Für Einsteiger in die große Welt der Hörspielkunst ist es nicht
das leichtetste Werk, das man sich aussuchen kann. Ich selbst mußte
mehr als einmal hinhören. Aber damit ist "Straten" auch
ein Hörspiel, das unaufhörlich neue Facetten offenbart.
Verschiedene
Schaales Bier. 10 Jahre Baader Café
[Blickpunkt pop, Postfach 750303, 81333 München]
[hu] Das Baader
in München feierte letzthin 10jähriges. In der Baaderstraße in München
befindet sich dieses Café, das so ganz normal aussieht, auch so
ganz normal ist, wo man demzufolge gerne hingeht weil es dort abends
immer so lecker Bier gibt. Die Jubiläumsfanfaren ertönen einmal
mehr von FSK, die auf dem kleinen Geburtstagssampler eines von sechs
Stücken spielen: "die Kaiser Wilhelm (als Huapango)".
Die anderen Bands sind kaum bekannt, obwohl die Merricks ja bereits
in LEESON 2 gewürdigt worden sind. Aber Hitmaschine, BluMe, New
Angels und das Meinhof Café Orchestra, wie die anderen Gruppen heißen,
huldigen allesamt einem krachig-entrückten Stil, so daß sie auf
dem Sampler gut zusammenpassen. Ein echter Brüller ist auch die
Coverversion von Dylans "It’s all right" vom Meinhof Café
Orchestra. Den Sampler gibt es nur über obige Adresse zu beziehen.
Congos
Heart of the congos
[Blood & fire/Indigo]
[hu] Wiederveröffentlichung
einer der führenden Vocalreggae-Gruppen auf dem Speziallabel für
Roots Music. Die Harmoniegesänge der Congos schweben über dem Dub
der Upsetters-Musiker. Als bekannter Name wäre Sly Dunbar herauszuheben.
Was der Produzent, "Studiowizard" Lee Scratch Perry, Mitte
der 70er Jahre in seinem Black Ark-Studio zusammen mit den Congos
gezaubert hat, hat bis in die 80er Jahre den Reggae/Dub bestimmt.

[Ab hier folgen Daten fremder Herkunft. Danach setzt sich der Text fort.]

(** C4.  The request of the end-to-end scenario is turned into exactly
    the payload the specification gives, and every valid invoice request
    is turned into the payload of the section 6 field table.  When that
    payload is a JSON value (it holds no datetime) and the text of the
    token is printable ASCII, so that [requests] accepts the request,
    the payload is the JSON body of the POST that [create_invoice] sends
    to the invoices endpoint once it has its token. *)
Theorem C4_invoice_payload_mapping (py_str : pyval -> string)
    (net : nat -> net_reply) (c c' : client) (w w' : world) (tok : pyval)
    (invoice_data : pydict) :
  valid_invoice_request invoice_data = true ->
  formatted_invoice scenario_request = Return scenario_payload /\
  formatted_invoice invoice_data
  = Return (spec_invoice_payload invoice_data) /\
  (get_auth_token net c w = (Return tok, c', w') ->
   printable_ascii (py_str tok) = true ->
   json_serializable (spec_invoice_payload invoice_data) = true ->
   sent (world_of (create_invoice py_str net invoice_data c w))
   = (sent w' ++
      [ mkRequest POST
          (tenant_url c' ++ "/api/v1/financial-management/suppliers/invoices")
          [ ("Authorization", ("Bearer " ++ py_str tok)%string);
            ("Content-Type", "application/json");
            ("Accept", "application/json") ]
          (JsonBody (spec_invoice_payload invoice_data)) ])%list).
Proof.
  intros Hvalid.
  pose proof (formatted_invoice_valid invoice_data Hvalid) as Hfmt.
  split; [reflexivity |]. split; [exact Hfmt |].
  intros Hauth Hhdr Hjson.
  assert (Hp : operation_payload (OpCreateInvoice invoice_data)
               = Return (Some (spec_invoice_payload invoice_data))).
  { simpl. rewrite Hfmt. reflexivity. }
  destruct (run_operation_sends py_str net (OpCreateInvoice invoice_data)
              c c' w w' tok (Some (spec_invoice_payload invoice_data))
              Hauth eq_refl Hp
              (prepare_operation_request py_str (OpCreateInvoice invoice_data)
                 c' tok (Some (spec_invoice_payload invoice_data))
                 eq_refl Hhdr Hjson)) as [_ Hsent].
  exact Hsent.
Qed.

(** C5.  In every payload that [create_invoice] builds, the currency of
    the invoice total and the currency of the amount of every line are
    the invoice-level currency (the request's [currency], "USD" when it
    has none); nothing in a line item can change that. *)
Theorem C5_line_currency_is_invoice_currency (invoice_data : pydict)
    (p : pyval) :
  formatted_invoice invoice_data = Return p ->
  field2 "invoiceTotal" "currency" p
  = Some (dict_get invoice_data "currency" (PStr "USD")) /\
  exists lines,
    field "invoiceLines" p = Some (PList lines) /\
    Forall (fun line =>
              field2 "amount" "currency" line
              = Some (dict_get invoice_data "currency" (PStr "USD")))
           lines.
Proof.
  intros H. apply formatted_invoice_Return_spec in H. subst p.
  split; [reflexivity |].
  eexists. split; [reflexivity |].
  apply spec_invoice_lines_currency.
Qed.

(** C6.  For a list of n line items, the payload has n lines, their
    [lineNumber] values are 1, 2, ..., n in this order, and the line at
    position k carries the amount of the item at position k. *)
Theorem C6_line_numbers_by_position (invoice_data : pydict) (p : pyval)
    (items : list pyval) :
  formatted_invoice invoice_data = Return p ->
  dict_lookup "line_items" invoice_data = Some (PList items) ->
  exists lines,
    field "invoiceLines" p = Some (PList lines) /\
    List.length lines = List.length items /\
    map (field "lineNumber") lines
    = map (fun n => Some (PInt (Z.of_nat n))) (seq 1 (List.length items)) /\
    forall (k : nat) (item : pyval),
      nth_error items k = Some item ->
      exists line,
        nth_error lines k = Some line /\
        field "lineNumber" line = Some (PInt (Z.of_nat k + 1)) /\
        field2 "amount" "amount" line = field "amount" item.
Proof.
  intros H Hli.
  pose proof (formatted_invoice_inv _ _ H) as Hinv.
  destruct Hinv as [sid [ino [idate [total [li [its [lines Hinv]]]]]]].
  destruct Hinv as [_ [_ [_ [_ [H5 [Hiter [Hlines ->]]]]]]].
  rewrite Hli in H5. inversion H5; subst li. simpl in Hiter.
  inversion Hiter; subst its. clear H5 Hiter.
  exists lines. split; [reflexivity |].
  destruct (invoice_lines_inv _ _ _ _ Hlines) as [Hlen Hnth].
  split; [exact Hlen |]. split.
  - change 0 with (Z.of_nat 0) in Hlines.
    rewrite (invoice_lines_Return_spec _ _ _ _ Hlines).
    apply spec_invoice_lines_numbers.
  - intros k item Hk. destruct (Hnth k item Hk) as [line [Hline Hbuilt]].
    exists line. split; [exact Hline |].
    apply invoice_line_inv in Hbuilt.
    destruct Hbuilt as [f [a [-> [Ha ->]]]].
    simpl. rewrite Ha. split; reflexivity.
Qed.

Neben dem Re-Release von ’Heart of the Congos’ gibt es auch eine
zweite CD mit ausgesuchten Single-Versionen der Congos. Ein 36seitiges
Booklet und die außergewöhnliche Verpackung sorgen für ein funktionales
(= informatives) Design. Endlich mal eine CD, die man auch gerne
in die Hand nimmt.
Michael Hall
Day
[Moll/EFA]
[hu] Slow Countryrock.
Dahinter steht Michael Hall, der in den 80er Jahren in Austin, Texas
mit den Wild Seeds Kultstatus innehatte. Hall begleitet seine spröden
Songs auf Gitarre und Akkordeon. Für seine inzwischen dritte Solo-Produktion,
nach den Wild Seeds, hat er Musiker von den Mekons und Poi Diog
Pondering eingespannt - hält er sich doch inzwischen nicht mehr
in Austin sondern in Chicago auf. So zwirbeln mal Fuzzgitarren in
den Himmel, mal ("Las Vegas") reichen Akkordeon, Tamburin
und Violine aus, damit Michael Hall Stories und Stimmungen in die
Welt setzen kann. Authentische Musik "as real as the light
that comes from your eyes".
Wolfsheim
Dreaming Apes
[StrangeWays/Indigo]
Icehouse
The Berlin Tapes
[Intercord]
[nf] Mit dem
Motiv aus dem bekannten Kinderreim "Guten Abend, Gute Nacht"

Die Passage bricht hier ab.